As traders around the world struggle to get their hands on the dollar, liquidity in China is so plentiful that borrowing in yuan costs the least in 14 years.
A gauge of short-term borrowing costs in China’s interbank market plunged for seven sessions to the lowest level since May 2006, showing abundant liquidity after the central bank reduced the amount of cash banks need to hold in reserve.
Interest-rate swaps at a nine-year low signal traders expect cash supply will remain ample in the near future, as the People’s Bank of China seeks to offset the economic impact of the virus outbreak.

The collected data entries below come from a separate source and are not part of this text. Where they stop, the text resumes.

Lemma since_genesis_eq : _milliseconds_since_genesis genesis_time now = Ok e.
Proof using Hok.
  pose proof elapsed_range as Hr. unfold _milliseconds_since_genesis. subst e. unfold elapsed in *.
  destruct (Z.ltb_spec (milliseconds now) (genesis_time * 1000)).
  - by replace (Z.max _ _) with 0 by lia.
  - rewrite uint_new_in_range; [|by replace (_ - _) with (Z.max 0 (milliseconds now - genesis_time * 1000)) by lia]. f_equal. lia.
Qed.

Lemma elapsed_div d : 0 < d -> uint_floordiv 64 e d = Ok (e / d).
Proof using Hok.
  intros Hd. pose proof elapsed_range as Hr. unfold uint_floordiv. destruct (Z.eqb_spec d 0); [lia|]. cbn [negb].
  apply uint_new_in_range. unfold in_range in *. split; [apply Z.div_pos; lia|].
  apply Z.div_lt_upper_bound; nia.
Qed.

Lemma total_intervals_eq : total_intervals genesis_time now = Ok (e / 800).
Proof using Hok. unfold total_intervals. rewrite since_genesis_eq. mcbn. by apply elapsed_div. Qed.

Lemma current_slot_eq : current_slot genesis_time now = Ok (e / 4000).
Proof using Hok. unfold current_slot. rewrite since_genesis_eq. mcbn. by apply elapsed_div. Qed.

Lemma current_interval_eq : current_interval genesis_time now = Ok (e mod 4000 / 800).
Proof using Hok.
  unfold current_interval. rewrite since_genesis_eq. mcbn. unfold uint_mod.
  pose proof (Z.mod_pos_bound e 4000 ltac:(lia)) as Hm. change MILLISECONDS_PER_SLOT with 4000. cbn [Z.eqb negb].
  rewrite uint_new_in_range by (unfold in_range; lia). mcbn. unfold uint_floordiv. change MILLISECONDS_PER_INTERVAL with 800.
  cbn [Z.eqb negb]. apply uint_new_in_range. unfold in_range.
  split; [apply Z.div_pos; lia|apply Z.div_lt_upper_bound; lia].
Qed.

The calmness in China’s money market is in stark contrast with the shortage of the greenback and fears of a credit crunch around the world. The yield gap between US commercial paper and risk-free rates has surged to levels last seen during the 2008 financial crisis, while the cost to insure dollar- and euro-denominated debt against default rose to new highs. That’s despite global central banks’ efforts to pump cash into their financial systems to avoid an economic crisis. “The additional liquidity that came under the reserve-ratio cut is stuck in China’s interbank market when real demand for credit is weak,” said Becky Liu, head of China macro strategy at Standard Chartered Plc. “The upcoming tax payment and quarter-end effects may lead to less loose liquidity conditions, but it should be far from tight.”
Here are five charts illustrating loose liquidity in China:
The overnight repurchase rate halved over the seven sessions to 0.7888% on Friday. Liquidity remains flush despite the PBoC refraining from injecting money in the financial system via reverse repos for 26 straight sessions, the longest hiatus since 2018.
The overnight rate dropped 2 basis points to 0.81% on Tuesday, while the seven-day tenor tumbled 39 basis points to 1.18%, the lowest level since September 2009.
The cost on China’s one-year interest-rate swaps tumbled to the lowest level since 2010 Tuesday, suggesting traders expect funding costs to drop even further. That’s because the PBoC is set for additional monetary policy loosening, with Standard Chartered predicting a 50 basis point cut to the reserve ratio in the next quarter.
China’s three-month Shibor, an indicator for borrowing costs in the money market, slumped for 37 days in a row to the lowest level in nearly a decade on Tuesday. That’s the longest run of declines since August 2018. The rate will continue to fall, a move that makes bonds more attractive, according to Ji Tianhe, a strategist at BNP Paribas SA in Beijing.
The onshore yuan’s next swap points plunged to the lowest level since 2018 last week before recovering. The drop reflects abundant supply of the currency versus the dollar in the foreign-exchange market. With negative short-term swap points, traders earn money when they loan out their greenback in exchange for the yuan.
Tumbling borrowing costs will benefit China’s government bonds. The overnight repo rate’s discount to the 10-year sovereign yield expanded to the largest in more than two months last week, suggesting buying the notes with funding obtained in the interbank market is becoming more lucrative.
The trading volume of overnight repo contracts climbed to the most on record Monday.